Task material:
===

(** A sequence value not yet handed out belongs to no row. *)
Lemma next_recipe_id_fresh (db : database) :
  consistent db -> has_recipe (recipes_id_seq db) db = false.
Proof.
  intros C. destruct (has_recipe (recipes_id_seq db) db) eqn:E; [|reflexivity].
  apply has_recipe_In, in_map_iff in E as (r & E & Hin).
  pose proof (recipe_ids_issued db C) as H. rewrite Forall_forall in H.
  specialize (H r Hin). lia.
Qed.

Lemma next_timer_id_fresh (db : database) :
  consistent db -> has_timer (timers_id_seq db) db = false.
Proof.
  intros C. destruct (has_timer (timers_id_seq db) db) eqn:E; [|reflexivity].
  apply has_timer_In, in_map_iff in E as (t & E & Hin).
  pose proof (timer_ids_issued db C) as H. rewrite Forall_forall in H.
  specialize (H t Hin). lia.
Qed.

Lemma consistent_same_tables (db db' : database) :
  consistent db ->
  recipes db' = recipes db -> timers db' = timers db ->
  recipes_id_seq db <= recipes_id_seq db' ->
  timers_id_seq db <= timers_id_seq db' ->
  consistent db'.
Proof.
  intros [H1 H2 H3 H4 H5 H6] Hr Ht Hs1 Hs2.
  split; unfold has_recipe in *; rewrite ?Hr, ?Ht; auto.
  - eapply Forall_impl; [|exact H1]. cbn. intros. lia.
  - eapply Forall_impl; [|exact H3]. cbn. intros. lia.
Qed.

Lemma consistent_toggled (i : Z) (db : database) :
  consistent db ->
  consistent (Database (recipes db) (after_toggle i (timers db))
                       (recipes_id_seq db) (timers_id_seq db)).
Proof.
  intros [H1 H2 H3 H4 H5 H6].
  pose proof (after_toggle_perm i (timers db)) as P.
  assert (Hid : map Timer.id (map (toggled i) (timers db)) = map Timer.id (timers db)).
  { rewrite map_map. apply map_ext. apply toggled_id. }
  split; cbn; auto.
  - apply (Permutation_Forall P).
    apply Forall_map. eapply Forall_impl; [|exact H3].
    intros t. now rewrite toggled_id.
  - apply (Permutation_NoDup (Permutation_map Timer.id P)). now rewrite Hid.
  - apply (Permutation_Forall P).
    apply Forall_map. eapply Forall_impl; [|exact H5].
    intros t Ht r. destruct (toggled_same_but_active i t) as (_ & -> & _).
    apply Ht.
  - apply (Permutation_Forall P).
    apply Forall_map. eapply Forall_impl; [|exact H6].
    intros t Ht. unfold toggled. destruct (Timer.id t =? i); [|exact Ht].
    cbn. destruct (Timer.active t) eqn:E; [discriminate | congruence].
Qed.

Lemma consistent_recipe_added (db : database) (r : Recipe.row) :
  consistent db ->
  Recipe.id r = recipes_id_seq db ->
  consistent (Database (recipes db ++ [r]) (timers db)
                       (recipes_id_seq db + 1) (timers_id_seq db)).
Proof.
  intros C Hid. pose proof (next_recipe_id_fresh db C) as Hfresh.
  destruct C as [H1 H2 H3 H4 H5 H6].
  split; cbn; auto.
  - apply Forall_app. split.
    + eapply Forall_impl; [|exact H1]. cbn. intros. lia.
    + repeat constructor. lia.
  - rewrite map_app. cbn. apply NoDup_snoc; [exact H2|].
    rewrite Hid, <- has_recipe_In, Hfresh. discriminate.
  - eapply Forall_impl; [|exact H5]. intros t Ht x Hx.
    specialize (Ht x Hx). unfold has_recipe in *. cbn.
    rewrite existsb_app, Ht. reflexivity.
Qed.

Lemma consistent_timer_added (db : database) (t : Timer.row) :
  consistent db ->
  Timer.id t = timers_id_seq db ->
  (forall r, Timer.recipe_id t = Some r -> has_recipe r db = true) ->
  Timer.active t <> None ->
  consistent (Database (recipes db) (timers db ++ [t])
                       (recipes_id_seq db) (timers_id_seq db + 1)).
Proof.
  intros C Hid Hfk Hact. pose proof (next_timer_id_fresh db C) as Hfresh.
  destruct C as [H1 H2 H3 H4 H5 H6].
  split; cbn; auto.
  - apply Forall_app. split.
    + eapply Forall_impl; [|exact H3]. cbn. intros. lia.
    + repeat constructor. lia.
  - rewrite map_app. cbn. apply NoDup_snoc; [exact H4|].
    rewrite Hid, <- has_timer_In, Hfresh. discriminate.
  - apply Forall_app. split; [exact H5|]. repeat constructor. exact Hfk.
  - apply Forall_app. split; [exact H6|]. repeat constructor. exact Hact.
Qed.

(** Every request keeps the store consistent. *)
Lemma serve_consistent (w : world) (req : request) (db : database) :
  consistent db -> consistent (snd (serve w req db)).
Proof.
  intros C. destruct (reads_keep_store w db) as (Hh & Ht & Hl & Hg).
  destruct req as [ | | |body|j|body|j]; cbn [serve];
    rewrite ?Hh, ?Ht, ?Hl, ?Hg; auto.
  - destruct (add_recipe_cases w body db) as [H | (msg & db' & -> & Hr & Ht' & Hs & Hs')].
    + destruct H as (? & ? & ? & ? & ? & ? & ? & ? & ? & ? & ? & ? & ? & ? & ? & ? & H).
      repeat match type of H with _ /\ _ => destruct H as [_ H] end. rewrite H. cbn.
      now apply consistent_recipe_added.
    + cbn. apply (consistent_same_tables db); auto; lia.
  - destruct (add_timer_cases w body db) as [H | (msg & db' & -> & Hr & Ht' & Hs & Hs')].
    + destruct H as (? & ? & ? & ? & ? & ? & ? & ? & ? & rid & ? & ? & ? & H).
      destruct H as (_ & _ & _ & _ & _ & _ & _ & _ & _ & _ & _ & _ & _ & _ & _ & Hfk & H).
      rewrite H. cbn.
      apply consistent_timer_added; cbn; auto. discriminate.
    + cbn. apply (consistent_same_tables db); auto; lia.
  - destruct (toggle_timer_store w j db) as [-> | ->]; auto using consistent_toggled.
Qed.

(** ** Creating a recipe and reading it back *)

Lemma get_field_or (fields : list (string * json)) (key : string) (default : json) :
  get (JObj fields) key default = Returns (field_or key default fields).
Proof. unfold get, field_or. destruct (lookup key fields); reflexivity. Qed.

Lemma text_value_stored (column : string) (v : json) :
  text_value v = true ->
  exists l o, adapt v = Returns l /\ to_text column l = Returns o /\ text_json o = v.
Proof.
  destruct v; cbn; try discriminate.
  - intros _. exists LNull, None. auto.
  - intros H. apply negb_true_iff in H. rewrite H.
    exists (LStr s), (Some s). auto.
Qed.

Lemma integer_value_stored (column : string) (v : json) :
  integer_value v = true ->
  exists l o, adapt v = Returns l /\ to_integer column l = Returns o /\ int_json o = v.
Proof.
  destruct v; cbn; try discriminate.
  - intros _. exists LNull, None. auto.
  - intros H. exists (LNum n), (Some n). cbn. rewrite H. auto.
Qed.

Lemma find_snoc_fresh {A : Type} (p : A -> bool) (l : list A) (x : A) :
  existsb p l = false -> p x = true -> find p (l ++ [x]) = Some x.
Proof.
  induction l as [|y l IH]; cbn; intros Hl Hx.
  - now rewrite Hx.
  - apply orb_false_iff in Hl as [Hy Hl]. rewrite Hy. auto.
Qed.

(** No timer refers to a recipe id that was never handed out. *)
Lemma no_timers_of_fresh_recipe (db : database) :
  consistent db ->
  filter (of_recipe (recipes_id_seq db)) (timers db) = [].
Proof.
  intros C. pose proof (next_recipe_id_fresh db C) as Hfresh.
  pose proof (timers_recipe_id_fkey db C) as Hfk.
  induction Hfk as [|t l Ht Hl IH]; cbn; [reflexivity|].
  unfold of_recipe at 1. destruct (Timer.recipe_id t) as [r|] eqn:E; [|exact IH].
  destruct (Z.eqb_spec r (recipes_id_seq db)) as [->|]; [|exact IH].
  specialize (Ht _ eq_refl). congruence.
Qed.

(** C1.  With a connection for both requests, a consistent store and
    an id left in the sequence: [add_recipe] on a valid payload
    answers 201 with a recipe_id, and [get_recipe] on that id then
    answers 200 with the title, ingredients, instructions,
    cooking_time and servings of the payload, where a field left out
    reads "", "", 0 and 1, and with "timers" empty. *)
Theorem add_recipe_then_get_recipe (w1 w2 : world) (c1 c2 : connection)
    (db : database) (fields : list (string * json)) :
  get_db_connection w1 = Some c1 ->
  get_db_connection w2 = Some c2 ->
  consistent db ->
  recipes_id_seq db <= int4_max ->
  valid_recipe fields = true ->
  exists recipe_id db' title,
    lookup "title" fields = Some title /\
    add_recipe w1 (Some (JObj fields)) db =
      ((JObj [("message", JStr "Recept toegevoegd");
              ("recipe_id", JInt recipe_id)], 201), db') /\
    get_recipe w2 recipe_id db' =
      ((JObj [("id", JInt recipe_id);
              ("title", title);
              ("ingredients", field_or "ingredients" (JStr "") fields);
              ("instructions", field_or "instructions" (JStr "") fields);
              ("cooking_time", field_or "cooking_time" (JInt 0) fields);
              ("servings", field_or "servings" (JInt 1) fields);
              ("created_at", JStr (isoformat (current_timestamp w1)));
              ("timers", JArr [])], 200), db').
Proof.
  intros H1 H2 C Hseq Hvalid. unfold valid_recipe in Hvalid.
  apply andb_true_iff in Hvalid as [Hvalid Hsv].
  apply andb_true_iff in Hvalid as [Hvalid Hct].
  apply andb_true_iff in Hvalid as [Hvalid Hins].
  apply andb_true_iff in Hvalid as [Hvalid Hing].
  destruct (lookup "title" fields) as [[| | |s| |]|] eqn:Htitle; try discriminate.
  apply andb_true_iff in Hvalid as [Hnul Hlen]. apply negb_true_iff in Hnul.
  destruct (text_value_stored "ingredients" _ Hing) as (l2 & o2 & A2 & S2 & J2).
  destruct (text_value_stored "instructions" _ Hins) as (l3 & o3 & A3 & S3 & J3).
  destruct (integer_value_stored "cooking_time" _ Hct) as (l4 & o4 & A4 & S4 & J4).
  destruct (integer_value_stored "servings" _ Hsv) as (l5 & o5 & A5 & S5 & J5).
  pose proof (next_recipe_id_fresh db C) as Hfresh.
  exists (recipes_id_seq db). eexists. exists (JStr s). split; [reflexivity|].
  split.
  - unfold add_recipe, except_Exception, get_json, bind, lift, ret, jsonify.
    rewrite H1. unfold getitem. rewrite Htitle, !get_field_or.
    cbn [adapt]. rewrite Hnul, A2, A3, A4, A5.
    unfold insert_recipe, nextval_recipes, bind, lift, to_varchar, to_text, varchar.
    rewrite Hlen. fold (to_text "ingredients" l2). fold (to_text "instructions" l3).
    rewrite S2, S3, S4, S5.
    apply Z.leb_le in Hseq. rewrite Hseq.
    cbn [recipes timers recipes_id_seq timers_id_seq has_recipe].
    unfold has_recipe in *. cbn [recipes]. rewrite Hfresh. reflexivity.
  - unfold get_recipe, except_Exception, select_recipe, select_timers, bind, ret, jsonify.
    rewrite H2. cbn [recipes timers].
    unfold has_recipe in Hfresh.
    rewrite (find_snoc_fresh _ _ _ Hfresh) by (cbn; apply Z.eqb_refl).
    cbn [timers]. rewrite (no_timers_of_fresh_recipe db C).
    cbn. rewrite J2, J3, J4, J5. reflexivity.
Qed.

===

About this task:
Pull out each line of the entries that contains "Hact".

Task output:
  intros C Hid Hfk Hact. pose proof (next_timer_id_fresh db C) as Hfresh.
  - apply Forall_app. split; [exact H6|]. repeat constructor. exact Hact.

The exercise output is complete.